The 2023 World Economic Forum will start in a couple of days, and brace for “bold, collective action”:
The world today is at a critical inflection point. The sheer number of ongoing crises calls for bold collective action.
The Annual Meeting will convene leaders from government, business, and civil society to address the state of the world and discuss priorities for the year ahead.
It will provide a platform to engage in constructive, forward-looking dialogues and help find solutions through public-private cooperation.
While the gathered elites and self-proclaimed do-gooders discuss the need for fossil fuels to be banned and call on the peasantry to subsist on a diet of insects in order to save the planet from a fiery demise due to climate change, they’ll be eating foie gras aboard their private jets that are definitely not solar-powered:
WEF – in a staggering display of hypocrisy, 1000+ private jets are due into Davos, carrying World Leaders and elites.

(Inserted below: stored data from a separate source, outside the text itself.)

(** * NetworkManager: a shallow embedding of the two registry contracts

    The repository carries two Solidity contracts named [NetworkManager]:

    - the Ownable one (OpenZeppelin [Ownable] authority, a record mapping,
      the [memberAddresses] array and the [memberIndex] reverse map), and
    - the manager one (its own [manager] slot, [memberCount], a linear
      search on removal, [transferManagerRole] and
      [updateSubnetMemberDetail]).

    Both are embedded below as programs of a small transaction monad:
    a reader for [msg.sender] and [block.timestamp], the contract storage
    as state, an event log, and reverts.  A reverted transaction leaves the
    storage it started from and emits nothing. *)

From stdpp Require Import base decidable option numbers list gmap strings.
From Stdlib Require Import NArith Lia.

Local Open Scope N_scope.

(** ** Solidity value types *)

(** [address] is a 160-bit and [uint256] a 256-bit unsigned integer; the
    contracts do no arithmetic on addresses and only checked arithmetic on
    [uint256].  Arguments are stored as received: the ABI decoder rejects a
    value outside its type before the function body runs. *)
Definition address : Type := N.
Definition uint256 : Type := N.
Definition uint16 : Type := N.
Definition bytes : Type := list N.

Definition uint256_max : N := 2 ^ 256 - 1.

(** [struct NodeMember].  The manager contract calls the second field
    [nodeAddress]; the layout is otherwise the same.  The fields live in a
    module so that a function parameter may carry the name of a field, as
    in the source. *)
Module NodeMember.
Record t : Type := mk {
  x500Name : string;
  memberAddress : address;
  publicKey : bytes;
  isActive : bool;
  joinedAt : uint256;
  lastUpdated : uint256;
  serial : uint256;
  platformVersion : uint16;
  host : string;
  port : uint16
}.
End NodeMember.
Import NodeMember.

Abbreviation NodeMember := NodeMember.t.
Abbreviation mkNodeMember := NodeMember.mk.
Abbreviation nodeAddress := NodeMember.memberAddress (only parsing).

(** The value every mapping slot reads before it is written and after
    [delete]. *)
Definition zeroMember : NodeMember :=
  mkNodeMember "" 0 [] false 0 0 0 0 "" 0.

(** Assignments to one field of a storage struct. *)
Definition set_x500Name (v : string) (r : NodeMember) : NodeMember :=
  mkNodeMember v (memberAddress r) (publicKey r) (isActive r) (joinedAt r)
    (lastUpdated r) (serial r) (platformVersion r) (host r) (port r).
Definition set_publicKey (v : bytes) (r : NodeMember) : NodeMember :=
  mkNodeMember (x500Name r) (memberAddress r) v (isActive r) (joinedAt r)
    (lastUpdated r) (serial r) (platformVersion r) (host r) (port r).
Definition set_isActive (v : bool) (r : NodeMember) : NodeMember :=
  mkNodeMember (x500Name r) (memberAddress r) (publicKey r) v (joinedAt r)
    (lastUpdated r) (serial r) (platformVersion r) (host r) (port r).
Definition set_lastUpdated (v : uint256) (r : NodeMember) : NodeMember :=
  mkNodeMember (x500Name r) (memberAddress r) (publicKey r) (isActive r)
    (joinedAt r) v (serial r) (platformVersion r) (host r) (port r).
Definition set_serial (v : uint256) (r : NodeMember) : NodeMember :=
  mkNodeMember (x500Name r) (memberAddress r) (publicKey r) (isActive r)
    (joinedAt r) (lastUpdated r) v (platformVersion r) (host r) (port r).
Definition set_platformVersion (v : uint16) (r : NodeMember) : NodeMember :=
  mkNodeMember (x500Name r) (memberAddress r) (publicKey r) (isActive r)
    (joinedAt r) (lastUpdated r) (serial r) v (host r) (port r).
Definition set_host (v : string) (r : NodeMember) : NodeMember :=
  mkNodeMember (x500Name r) (memberAddress r) (publicKey r) (isActive r)
    (joinedAt r) (lastUpdated r) (serial r) (platformVersion r) v (port r).
Definition set_port (v : uint16) (r : NodeMember) : NodeMember :=
  mkNodeMember (x500Name r) (memberAddress r) (publicKey r) (isActive r)
    (joinedAt r) (lastUpdated r) (serial r) (platformVersion r) (host r) v.

(** A Solidity [mapping(address => V)] is total: a key never written reads
    the zero value [d]. *)
Definition mread {V : Type} (d : V) (m : gmap address V) (a : address) : V :=
  default d (m !! a).

(** ** Transactions *)

Record Env : Type := mkEnv {
  msg_sender : address;
  block_timestamp : uint256
}.

(** Ways a call reverts: a failed [require] with its reason string, a
    compiler-inserted panic (0x11 arithmetic, 0x31 pop of an empty array,
    0x32 index out of bounds), and the two custom errors of [Ownable]. *)
Inductive Revert : Type :=
| Error (reason : string)
| Panic (code : N)
| OwnableUnauthorizedAccount (account : address)
| OwnableInvalidOwner (owner : address).

Inductive result (A : Type) : Type :=
| Ok (a : A)
| Reverted (r : Revert).
Arguments Ok {A} a.
Arguments Reverted {A} r.

(** The error kinds of the specification, and the reverts that stand for
    them in the two contracts. *)
Inductive ErrorKind : Type :=
| Unauthorized | AlreadyExists | NotFound | InvalidTarget.

Definition errorKind (r : Revert) : option ErrorKind :=
  match r with
  | Error reason =>
      if String.eqb reason "Only manager can call this function" then Some Unauthorized
      else if String.eqb reason "Member already exists" then Some AlreadyExists
      else if String.eqb reason "Member does not exist" then Some NotFound
      else if String.eqb reason "Invalid manager address" then Some InvalidTarget
      else None
  | Panic _ => None
  | OwnableUnauthorizedAccount _ => Some Unauthorized
  | OwnableInvalidOwner _ => Some InvalidTarget
  end.

Section TxMonad.
Context {St Ev : Type}.

(** A contract function: reads the call environment, transforms the
    storage, appends to the log of the running transaction, or reverts. *)
Definition M (A : Type) : Type :=
  Env -> St -> list Ev -> result (A * St * list Ev).

Definition ret {A} (a : A) : M A := fun _ s l => Ok (a, s, l).

Definition bind {A B} (m : M A) (f : A -> M B) : M B :=
  fun e s l =>
    match m e s l with
    | Ok (a, s', l') => f a e s' l'
    | Reverted r => Reverted r
    end.

Definition revert {A} (r : Revert) : M A := fun _ _ _ => Reverted r.

Definition require (cond : bool) (reason : string) : M unit :=
  if cond then ret tt else revert (Error reason).

Definition emit (ev : Ev) : M unit := fun _ s l => Ok (tt, s, l ++ [ev]).

Definition sload {A} (f : St -> A) : M A := fun _ s l => Ok (f s, s, l).

Definition sstore (f : St -> St) : M unit := fun _ s l => Ok (tt, f s, l).

Definition sender : M address := fun e s l => Ok (msg_sender e, s, l).

Definition timestamp : M uint256 := fun e s l => Ok (block_timestamp e, s, l).

(** Checked arithmetic of Solidity 0.8. *)
Definition checked_sub (a b : uint256) : M uint256 :=
  if a <? b then revert (Panic 0x11) else ret (a - b).

Definition checked_add (a b : uint256) : M uint256 :=
  if uint256_max <? a + b then revert (Panic 0x11) else ret (a + b).

(** What a transaction leaves behind. *)
Inductive Receipt : Type :=
| Success (logs : list Ev)
| Failure (r : Revert).

(** A state-changing transaction: on revert the storage is the one the
    transaction started from. *)
Definition transact (m : M unit) (e : Env) (s : St) : St * Receipt :=
  match m e s [] with
  | Ok (_, s', l) => (s', Success l)
  | Reverted r => (s, Failure r)
  end.

(** A read-only call. *)
Definition call {A} (m : M A) (e : Env) (s : St) : result A :=
  match m e s [] with
  | Ok (a, _, _) => Ok a
  | Reverted r => Reverted r
  end.

(** View functions read neither [msg.sender] nor [block.timestamp]. *)
Definition view {A} (m : M A) (s : St) : result A :=
  call m (mkEnv 0 0) s.

Definition failsWith (rc : Receipt) (k : ErrorKind) : Prop :=
  exists r, rc = Failure r /\ errorKind r = Some k.

End TxMonad.

Arguments M : clear implicits.
Arguments Receipt : clear implicits.

Notation "x <- m ; k" := (bind m (fun x => k))
  (at level 100, m at next level, right associativity).
Notation "m ;; k" := (bind m (fun _ => k))
  (at level 100, right associativity).

(** Array primitives on a [address[]] held in storage, with the compiler's
    bounds checks. *)
Definition array_pop (l : list address) : list address :=
  take (length l - 1)%nat l.

Definition array_length (l : list address) : uint256 := N.of_nat (length l).

(** ** The Ownable contract *)

Module Owned.

Record Storage : Type := mkStorage {
  owner : address;
  members : gmap address NodeMember;
  memberIndex : gmap address uint256;
  memberAddresses : list address
}.

Inductive Event : Type :=
| MemberAdded (memberAddress : address) (x500Name : string)
| MemberRemoved (memberAddress : address)
| MemberUpdated (memberAddress : address)
| OwnershipTransferred (previousOwner newOwner : address).

Definition set_owner (v : address) (s : Storage) : Storage :=
  mkStorage v (members s) (memberIndex s) (memberAddresses s).
Definition set_members (v : gmap address NodeMember) (s : Storage) : Storage :=
  mkStorage (owner s) v (memberIndex s) (memberAddresses s).
Definition set_memberIndex (v : gmap address uint256) (s : Storage) : Storage :=
  mkStorage (owner s) (members s) v (memberAddresses s).
Definition set_memberAddresses (v : list address) (s : Storage) : Storage :=
  mkStorage (owner s) (members s) (memberIndex s) v.

(** [members[a]] and [memberIndex[a]] as reads of total mappings. *)
Definition member (s : Storage) (a : address) : NodeMember :=
  mread zeroMember (members s) a.
Definition indexOf (s : Storage) (a : address) : uint256 :=
  mread 0 (memberIndex s) a.

(** [members[a].f = v] for a field setter [f]. *)
Definition update_member (a : address) (f : NodeMember -> NodeMember)
    (s : Storage) : Storage :=
  set_members (<[a := f (member s a)]> (members s)) s.

Abbreviation M := (M Storage Event).

(** Storage after [constructor() Ownable(msg.sender)]. *)
Definition constructor (deployer : address) : Storage :=
  mkStorage deployer ∅ ∅ [].

(** Modelled from the spec: the [onlyOwner] modifier is inherited from
    OpenZeppelin's [Ownable], which the contract imports and the sources do
    not include.  Section 4.3: [authorize(caller)] is true iff the caller
    equals the current authority; the facade fails with [Unauthorized]
    otherwise.  The library's revert is [OwnableUnauthorizedAccount]. *)
Definition onlyOwner : M unit :=
  caller <- sender;
  o <- sload owner;
  if bool_decide (o = caller) then ret tt
  else revert (OwnableUnauthorizedAccount caller).

(** Modelled from the spec: [transferOwnership] is inherited from [Ownable]
    and missing from the sources.  Section 4.3: a transfer fails with
    [Unauthorized] unless the caller is the current authority, fails with
    [InvalidTarget] for the null identity, otherwise replaces the authority
    and signals the change. *)
Definition transferOwnership (newOwner : address) : M unit :=
  onlyOwner;;
  (if bool_decide (newOwner = 0) then revert (OwnableInvalidOwner 0) else ret tt);;
  oldOwner <- sload owner;
  sstore (set_owner newOwner);;
  emit (OwnershipTransferred oldOwner newOwner).

Definition memberExists (memberAddress : address) : M unit :=
  m <- sload (fun s => member s memberAddress);
  require (bool_decide (NodeMember.memberAddress m ≠ 0)) "Member does not exist".

Definition memberDoesNotExist (memberAddress : address) : M unit :=
  m <- sload (fun s => member s memberAddress);
  require (bool_decide (NodeMember.memberAddress m = 0)) "Member already exists".

Definition addMember (memberAddress : address) (x500Name : string)
    (publicKey : bytes) (serial : uint256) (platformVersion : uint16)
    (host : string) (port : uint16) : M unit :=
  onlyOwner;;
  memberDoesNotExist memberAddress;;
  now <- timestamp;
  let newMember :=
    mkNodeMember x500Name memberAddress publicKey true now now
      serial platformVersion host port in
  sstore (fun s => set_members (<[memberAddress := newMember]> (members s)) s);;
  len <- sload (fun s => array_length (memberAddresses s));
  sstore (fun s => set_memberIndex (<[memberAddress := len]> (memberIndex s)) s);;
  sstore (fun s => set_memberAddresses (memberAddresses s ++ [memberAddress]) s);;
  emit (MemberAdded memberAddress x500Name).

(** [memberAddresses[i]] as an rvalue: panics out of bounds. *)
Definition array_get (i : uint256) : M address :=
  l <- sload memberAddresses;
  match l !! N.to_nat i with
  | Some a => ret a
  | None => revert (Panic 0x32)
  end.

(** [memberAddresses[i] = v]: panics out of bounds. *)
Definition array_set (i : uint256) (v : address) : M unit :=
  l <- sload memberAddresses;
  if i <? array_length l
  then sstore (set_memberAddresses (<[N.to_nat i := v]> l))
  else revert (Panic 0x32).

(** [memberAddresses.pop()]: panics on the empty array. *)
Definition pop : M unit :=
  l <- sload memberAddresses;
  if array_length l =? 0 then revert (Panic 0x31)
  else sstore (set_memberAddresses (array_pop l)).

Definition removeMember (memberAddress : address) : M unit :=
  onlyOwner;;
  memberExists memberAddress;;
  index <- sload (fun s => indexOf s memberAddress);
  len <- sload (fun s => array_length (memberAddresses s));
  lastIndex <- checked_sub len 1;
  lastMember <- array_get lastIndex;
  array_set index lastMember;;
  sstore (fun s => set_memberIndex (<[lastMember := index]> (memberIndex s)) s);;
  pop;;
  sstore (fun s => set_memberIndex (delete memberAddress (memberIndex s)) s);;
  sstore (fun s => set_members (delete memberAddress (members s)) s);;
  emit (MemberRemoved memberAddress).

Meanwhile the EU is banning many short haul flights, forcing citizens to take trains instead.
The skies will only be for the rich! To save the planet 🤡 pic.twitter.com/HTI1IgqTAW
— Bernie's Tweets (@BernieSpofforth) January 14, 2023
As usual, if man-made climate change caused by excessive fossil fuel emissions wasn’t a problem before the World Economic Forum, it sure will be afterward!
Tomorrow – thousands of private jets will fly into Davos brimming with the top 1% who will discuss how they can make the rest of us poorer, more miserable and less free.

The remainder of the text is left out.